When a fiber is first recruited, depending on the required force, it will be recruited at some frequency of rate coding. For an example, a fiber might be recruited at it's lowest frequency and it will display it's minimum force. As the frequency increases, the fiber will be 'on' more often. This will allow a higher build up of calcium within the cell and more crossbridges will have time to attach. The fiber then will be creating more tension. If a fiber is contracting at a normal low force, it will be in "unfused tetany". This means, the pulses are occuring fast enough that it never relaxes, but not fast enough for it's 'fully on maximum force'. If rate coding increases until the fiber is 'always on', it is then said to be in 'fused tentany'. This is it's maximum force.
If you perform a sub-maximal task long enough to induce fatigue, the loss of force will be compensated by increased recruitment and increased rate coding of the recruited fibers. If a fiber is creating a specific required tension and is at a frequency which induces it to create 75% of it's maximum for example, as it fatigues, the frequency will increase to keep it at that tension level. Eventually, rate coding will be maximized and the fiber will not be able to continue to display that tension level.

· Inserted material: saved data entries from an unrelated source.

Lemma routingSum_zero (field : FlowStats -> Z) (stats : list FlowStats) :
  (forall f, In f stats -> destinationPort f = 9 -> field f = 0) ->
  routingSum field stats = 0.
Proof.
  induction stats as [|f stats IH]; intros Hz; [reflexivity|].
  cbn [routingSum fold_right]. fold (routingSum field stats).
  rewrite IH by (intros g Hg; apply Hz; now right).
  destruct (Z.eqb_spec (destinationPort f) 9) as [Hp|Hp]; [|reflexivity].
  rewrite (Hz f (or_introl eq_refl) Hp). reflexivity.
Qed.

(** X21.  When no packet of the flows to port 9 was received, the final
    line reports a loss ratio of 0, and a delay, jitter, received size and
    received throughput of 0, however many packets were lost. *)
Theorem total_loss_reports_no_loss (cfg : Config) (c : WaveCounters)
    (tot : Totals) (flowmon : Z) (stats : list FlowStats) :
  (forall f, In f stats -> destinationPort f = 9 -> rxPackets f = 0) ->
  let s := finalStats cfg c tot (collectFlows flowmon stats) in
  meanPktLossRatio s = 0%float /\
  meanDelay s = 0%float /\
  meanJitter s = 0%float /\
  meanRxPktSize s = 0%float /\
  meanRxThroughputKbps s = 0%float.
Proof.
  intros Hnone s.
  assert (Hrx : totalRxPackets (collectFlows flowmon stats) = 0).
  { unfold collectFlows. destruct (flowmon =? 0); [reflexivity|]. cbn [negb].
    change noFlows with (mkFlowTotals (wrap_int64 0) (wrap_int 0) (wrap_int64 0)
                           (wrap_int 0) (wrap_int 0) (wrap_int 0) (wrap_int 0)).
    rewrite addFlow_sums. cbn [totalRxPackets].
    now rewrite routingSum_zero. }
  subst s. unfold finalStats.
  cbn [meanPktLossRatio meanDelay meanJitter meanRxPktSize meanRxThroughputKbps].
  rewrite Hrx. cbn [Z.ltb Z.compare]. repeat split.
Qed.
Lemma verify_accepts_positive_decimal_witness :
  relay_calls (trace (verify (opaqueWorld (devnet false) rejectingRelay)
                             (request (Some "AQID") " +1.5 USDC"))) =
    [CallSignTransaction "AQID"] /\
  exists r,
    completion (verify (opaqueWorld (devnet false) rejectingRelay)
                       (request (Some "AQID") " +1.5 USDC")) = Normal r /\
    statusCode r = 200.
Proof.
  apply (verify_accepts_positive_decimal
           (opaqueWorld (devnet false) rejectingRelay)
           (request (Some "AQID") " +1.5 USDC") "AQID"
           {| endpoint := "/x"; amount := " +1.5 USDC"; recipient := "Rcp1" |}
           "1.5 USDC" 15 (-1));
    [reflexivity | reflexivity | reflexivity | right; reflexivity
     | reflexivity | lia | lia].
Defined.

(** X17: the guard has no finiteness test.  An amount that, after leading
    white space and an optional plus sign, begins with the word Infinity
    (whatever follows it) is not refused: /verify calls the relay's [sign]
    on the transaction and answers with status 200. *)
Theorem verify_accepts_any_Infinity (w : World) (p : X402PaymentPayload)
  (tx : string) (md : Metadata) (u rest : string) :
  transaction p = Some tx -> nonEmpty tx -> metadata p = Some md ->
  JS.trimStart (amount md) = u \/ JS.trimStart (amount md) = String "+" u ->
  JS.startsWith "Infinity" u = Some rest ->
  relay_calls (trace (verify w p)) = [CallSignTransaction tx] /\
  exists r, completion (verify w p) = Normal r /\ statusCode r = 200.
Proof.
  intros Htx Hne Hmd Ht Hs.
  assert (Hl : JS.unsignedLiteral u = Some JS.LitInfinity)
    by (unfold JS.unsignedLiteral; rewrite Hs; reflexivity).
  assert (Ha : amountRejected (JS.parseFloat (amount md)) = false)
    by (rewrite (parseFloat_unsigned (amount md) u _ Ht Hl); reflexivity).
  split.
  - rewrite (verify_relay_calls w p tx md Htx Hne Hmd), Ha. reflexivity.
  - rewrite (verify_with_metadata w p tx md Htx Hne Hmd).
    unfold completion, afterAmountCheck. cbn [snd]. rewrite Ha.
    destruct (signTransaction (koraClient w) tx);
      eexists; split; reflexivity.
Qed.

Lemma verify_accepts_any_Infinity_witness :
  relay_calls (trace (verify (opaqueWorld (devnet false) acceptingRelay)
                             (request (Some "AQID") "+Infinity and beyond"))) =
    [CallSignTransaction "AQID"] /\
  exists r,
    completion (verify (opaqueWorld (devnet false) acceptingRelay)
                       (request (Some "AQID") "+Infinity and beyond"))
      = Normal r /\
    statusCode r = 200.
Proof.
  apply (verify_accepts_any_Infinity
           (opaqueWorld (devnet false) acceptingRelay)
           (request (Some "AQID") "+Infinity and beyond") "AQID"
           {| endpoint := "/x"; amount := "+Infinity and beyond";
              recipient := "Rcp1" |}
           "Infinity and beyond" " and beyond");
    [reflexivity | reflexivity | reflexivity | right; reflexivity
     | reflexivity].
Defined.
(** An occurrence in [w ++ t] lies in [t] or starts inside [w]. *)
Lemma includes_app_inv (k w t : str) :
  includes k (w ++ t) = true ->
  includes k t = true \/
  exists w1 x w2, w = w1 ++ x :: w2 /\ starts_with k (x :: w2 ++ t) = true.
Proof.
  induction w as [|x w IH]; intros H; [now left|].
  change ((x :: w) ++ t) with (x :: w ++ t) in H.
  rewrite includes_cons in H. apply orb_true_iff in H as [H | H].
  - right. now exists [], x, w.
  - destruct (IH H) as [Ht | [w1 [y [w2 [-> Hs]]]]]; [now left|].
    right. now exists (x :: w1), y, w2.
Qed.

(** Every character of an occurring text occurs. *)
Lemma includes_In (k s : str) (x : Z) :
  includes k s = true -> In x k -> In x s.
Proof.
  intros H Hx. apply includes_iff in H as [pre [post ->]].
  apply in_or_app. right. apply in_or_app. now left.
Qed.

(** A separator that does not occur in [k] splits the search. *)
Lemma includes_separator (k x : str) (sep : Z) (y : str) :
  k <> [] -> ~ In sep k ->
  includes k (x ++ sep :: y) = true ->
  includes k x = true \/ includes k y = true.
Proof.
  intros Hk Hsep H.
  apply includes_app_inv in H as [H | [w1 [c [w2 [-> H]]]]].
  - rewrite includes_cons in H. apply orb_true_iff in H as [H | H];
      [|now right].
    destruct k as [|a k]; [contradiction|].
    simpl in H. apply andb_true_iff in H as [Ha _].
    apply Z.eqb_eq in Ha. exfalso. apply Hsep. now left.
  - left. apply includes_app_r.
    change (c :: w2 ++ sep :: y) with ((c :: w2) ++ sep :: y) in H.
    apply includes_here. eapply starts_with_block; eassumption.
Qed.

(** ** The matcher and the two forms of [replace] *)

Lemma star_sound (cap : bool) (c : Z) (k : str -> option match_result) :
  (forall s m g r, k s = Some (m, g, r) -> s = m ++ r) ->
  forall s m g r, star cap c k s = Some (m, g, r) -> s = m ++ r.
Proof.
  intros Hk s; induction s as [|x s IH]; intros m g r H; simpl in H.
  - now apply Hk in H.
  - destruct (x =? c); [now apply Hk in H|].
    destruct (star cap c k s) as [[[m' g'] r']|] eqn:E.
    + injection H as <- _ <-. simpl. f_equal. eapply IH. reflexivity.
    + now apply Hk in H.
Qed.

(** What a match leaves is the input without the matched text. *)
Lemma match_here_sound (p : regex) :
  forall s m g r, match_here p s = Some (m, g, r) -> s = m ++ r.
Proof.
  induction p as [|a p IH]; intros s m g r H.
  - simpl in H. now injection H as <- _ <-.
  - destruct a as [c | cap c].
    + destruct s as [|x s]; simpl in H; [discriminate|].
      destruct (x =? c); [|discriminate].
      destruct (match_here p s) as [[[m' g'] r']|] eqn:E; [|discriminate].
      simpl in H. injection H as <- _ <-.
      simpl. f_equal. eapply IH. exact E.
    + simpl in H. eapply star_sound; eassumption.
Qed.

Lemma match_chars_app (k : str) (p : regex) (s : str) :
  match_here (map Chr k ++ p) (k ++ s)
  = option_map (prepend k) (match_here p s).
Proof.
  induction k as [|a k IH]; simpl.
  - destruct (match_here p s) as [[[m g] r]|]; reflexivity.
  - rewrite Z.eqb_refl, IH.
    destruct (match_here p s) as [[[m g] r]|]; reflexivity.
Qed.

Lemma match_chars_none (k : str) (p : regex) (s : str) :
  starts_with k s = false -> match_here (map Chr k ++ p) s = None.
Proof.
  revert s; induction k as [|a k IH]; intros s H; [discriminate|].
  destruct s as [|x s]; [reflexivity|].
  simpl in H |- *. rewrite Z.eqb_sym.
  destruct (a =? x); [|reflexivity].
  simpl in H. now rewrite (IH _ H).
Qed.

Lemma match_literal (k r : str) :
  match_here (RegExp_literal k) (k ++ r) = Some (k, [], r).
Proof.
  unfold RegExp_literal.
  rewrite <- (app_nil_r (map Chr k)), match_chars_app. simpl.
  now rewrite app_nil_r.
Qed.

Lemma match_literal_none (k s : str) :
  starts_with k s = false -> match_here (RegExp_literal k) s = None.
Proof.
  intros H. unfold RegExp_literal.
  rewrite <- (app_nil_r (map Chr k)). now apply match_chars_none.
Qed.

(** A template without a dollar sign stands for itself. *)
Lemma expand_plain (tpl m : str) (g : option str) :
  existsb (Z.eqb 36) tpl = false -> expand tpl m g = tpl.
Proof.
  induction tpl as [|x t IH]; intros H; [reflexivity|].
  cbn [existsb] in H. apply orb_false_iff in H as [Hx Ht].
  cbn [expand]. rewrite Z.eqb_sym, Hx. f_equal. now apply IH.
Qed.

Lemma replace_first_unfold (p : regex) (tpl s : str) :
  replace_first p tpl s =
  match match_here p s with
  | Some (m, g, r) => replacement p tpl m g ++ r
  | None =>
      match s with
      | [] => []
      | x :: s' => x :: replace_first p tpl s'
      end
  end.
Proof. destruct s; reflexivity. Qed.

Lemma replace_from_skip (p : regex) (tpl u r : str) :
  replace_from p tpl (List.length u) (u ++ r) = replace_from p tpl 0 r.
Proof. induction u as [|a u IH]; [reflexivity | exact IH]. Qed.

Lemma replace_all_nil (p : regex) (tpl : str) :
  match_here p [] = None -> replace_all p tpl [] = [].
Proof. intros H. unfold replace_all. simpl. now rewrite H. Qed.

Lemma replace_all_match (p : regex) (tpl s m g r : str) :
  match_here p s = Some (m, g, r) -> m <> [] ->
  replace_all p tpl s = replacement p tpl m g ++ replace_all p tpl r.
Proof.
  intros H Hm. pose proof (match_here_sound _ _ _ _ _ H) as ->.
  destruct m as [|y m]; [contradiction|].
  unfold replace_all.
  change ((y :: m) ++ r) with (y :: m ++ r) in *.
  cbn [replace_from]. rewrite H. now rewrite replace_from_skip.
Qed.

Lemma replace_all_nomatch (p : regex) (tpl : str) (x : Z) (s : str) :
  match_here p (x :: s) = None ->
  replace_all p tpl (x :: s) = x :: replace_all p tpl s.
Proof. intros H. unfold replace_all. cbn [replace_from]. now rewrite H. Qed.
(** * webmux: the routing tree, registration, lookup and dispatch

    A shallow embedding of [path.go], the method set, [mux.go] and the
    default error handler of the webmux request multiplexer, followed by
    the properties proved about them.

    Go strings are byte strings, modelled as [string] (a list of 8-bit
    [ascii]).  Go maps are finite maps ([gmap]); a nil map and an empty map
    answer every lookup alike and are not distinguished.  The routing tree is
    a pointer structure that registration mutates in place; it is modelled as
    a functional tree that registration rebuilds along the registered path.
    A Go panic is the [Panic] outcome. *)

From stdpp Require Import gmap strings list fin_maps pretty.
From Stdlib Require Import ZArith Lia Ascii.

#[local] Set Warnings "-register-all".
#[local] Open Scope string_scope.
#[local] Open Scope list_scope.

(** ** Outcomes: a returned value, a panic, or a loop model out of fuel *)

Inductive outcome (A : Type) : Type :=
| Ret (a : A)
| Panic (msg : string)
| OutOfFuel.

Arguments Ret {A} a.
Arguments Panic {A} msg.
Arguments OutOfFuel {A}.

#[global] Instance outcome_ret : MRet outcome := @Ret.

#[global] Instance outcome_bind : MBind outcome := fun A B k m =>
  match m with
  | Ret a => k a
  | Panic msg => Panic msg
  | OutOfFuel => OutOfFuel
  end.

(** ** Go string primitives used by [path.go] *)

(** [strings.IndexByte]: index of the first [c] in [s], or -1. *)
Fixpoint IndexByte (s : string) (c : ascii) : Z :=
  match s with
  | "" => -1
  | String b s' =>
      if Ascii.eqb b c then 0
      else let i := IndexByte s' c in
           if (i <? 0)%Z then (-1)%Z else (i + 1)%Z
  end.

(** [s[n:]] *)
Fixpoint sliceFrom (s : string) (n : nat) : string :=
  match n, s with
  | O, _ => s
  | S n', String _ s' => sliceFrom s' n'
  | S _, "" => ""
  end.

(** [s[:n]] *)
Fixpoint sliceTo (s : string) (n : nat) : string :=
  match n, s with
  | O, _ => ""
  | S n', String b s' => String b (sliceTo s' n')
  | S _, "" => ""
  end.

(** [s[lo:hi]] *)
Definition slice (s : string) (lo hi : nat) : string :=
  sliceTo (sliceFrom s lo) (hi - lo).

(** ** path.go *)

(** [shiftPath]: the slice [p[1:]] of an empty string panics in Go; both
    callers guard the call with [path != ""]. *)
Definition shiftPath (p : string) : outcome (string * string) :=
  match p with
  | "" => Panic "slice bounds out of range"
  | String _ _ =>
      let i := (IndexByte (sliceFrom p 1) "/" + 1)%Z in
      if (i <=? 0)%Z then Ret (sliceFrom p 1, "")
      else Ret (slice p 1 (Z.to_nat i), sliceFrom p (Z.to_nat i))
  end.

Definition cleanPath (p : string) : string :=
  match p with
  | "" => "/"
  | String b _ => if Ascii.eqb b "/" then p else "/" +:+ p
  end.

(** ** The method set *)

Definition MethodSet : Type := list string.

Definition MethodGet : string := "GET".
Definition MethodHead : string := "HEAD".
Definition MethodOptions : string := "OPTIONS".

(** The common methods of RFC 7231 section 4.3 and RFC 5789. *)
Definition commonMethods : list string :=
  ["GET"; "HEAD"; "POST"; "PUT"; "PATCH"; "DELETE"; "CONNECT"; "OPTIONS"; "TRACE"].

(** [AnyMethod] *)
Definition AnyMethod : MethodSet := commonMethods.

(** [slices.Contains] *)
Definition Contains (s : list string) (m : string) : bool :=
  existsb (String.eqb m) s.

(** [Methods(methods...)]: duplicates are dropped, order is kept. *)
Definition Methods (methods : list string) : MethodSet :=
  fold_left (fun s m => if Contains s m then s else s ++ [m]) methods [].

(** [strings.Join] *)
Fixpoint Join (elems : list string) (sep : string) : string :=
  match elems with
  | [] => ""
  | [e] => e
  | e :: rest => e +:+ sep +:+ Join rest sep
  end.

Module MethodSet.
Definition Add (m : MethodSet) (method : string) : MethodSet :=
  if Contains m method then m else m ++ [method].

Definition Has (m : MethodSet) (method : string) : bool :=
  Contains m method.

Definition String (m : MethodSet) : string := Join m ", ".
End MethodSet.

(** ** mux.go: entries, tree nodes, matches *)

Section Mux.
(** The handlers are opaque to the multiplexer. *)
Context {Handler : Type}.

(** [muxEntry]: a leaf of the routing tree, mapping methods to handlers. *)
Record muxEntry : Type := MuxEntry {
  pattern : string;                (* raw URL pattern *)
  params : list string;            (* param names, in pattern order *)
  handlers : gmap string Handler;  (* method to handler *)
  methods : MethodSet              (* cache of the allowed methods *)
}.

(** [node]: one node of the routing tree. *)
Inductive node : Type := Node {
  entry : option muxEntry;
  children : gmap string node      (* path segment to child node *)
}.

(** [&node{}] *)
Definition emptyNode : node := Node None ∅.

(** [MuxMatch]: the embedded [*muxEntry] may be nil. *)
Record MuxMatch : Type := {
  matchEntry : option muxEntry;
  values : list string
}.

(** [Reset] *)
Definition Reset (m : MuxMatch) : MuxMatch :=
  {| matchEntry := None; values := [] |}.

Definition Pattern (m : MuxMatch) : string :=
  match matchEntry m with
  | None => ""
  | Some e => pattern e
  end.

Definition Params (m : MuxMatch) : list string :=
  match matchEntry m with
  | None => []
  | Some e => params e
  end.

(** The scan of [Param]: [m.values[i]] panics when [i] is out of range. *)
Fixpoint paramScan (ks : list string) (i : nat) (name : string)
    (vs : list string) : outcome string :=
  match ks with
  | [] => Ret ""
  | k :: ks' =>
      if String.eqb k name then
        match vs !! i with
        | Some v => Ret v
        | None => Panic "index out of range"
        end
      else paramScan ks' (S i) name vs
  end.

Definition Param (m : MuxMatch) (name : string) : outcome string :=
  match matchEntry m with
  | None => Ret ""
  | Some e => paramScan (params e) 0 name (values m)
  end.

(** [MuxMatch.Methods] *)
Definition MatchMethods (m : MuxMatch) : MethodSet :=
  match matchEntry m with
  | None => []
  | Some e => methods e
  end.

(** [MuxMatch.Handler]: nil is [None]. *)
Definition MatchHandler (m : MuxMatch) (method : string) : option Handler :=
  match matchEntry m with
  | None => None
  | Some e => handlers e !! method
  end.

This brings up a point that I had overlooked for years. If you perform a maximum contraction while 'fresh', since your fibers are not fatigued, they will contract with their absolute maximum possible output. The fibers will be in 'fused tetany' while fresh. Now, if you perform a maximum effort while fatigued, say the 10th rep of your 10RM, since the fibers are fatigued and have been losing force, even though they will be displaying their 'momentary maximum fused tetanic force', that force will be less than if they were fresh.
One way I like to look at fiber tension is like this. "A fiber doesn't feel tension it creates tension."
What this means: If a fiber can generate (arbitrary number here for illustrative purpose) .0001 lbs of force, and that is all the tension it can generate, then this is also the most tension it can 'feel'. You cannot 'put more tension' on that fiber, all you can do is cause more fibers to contract, or contract more often.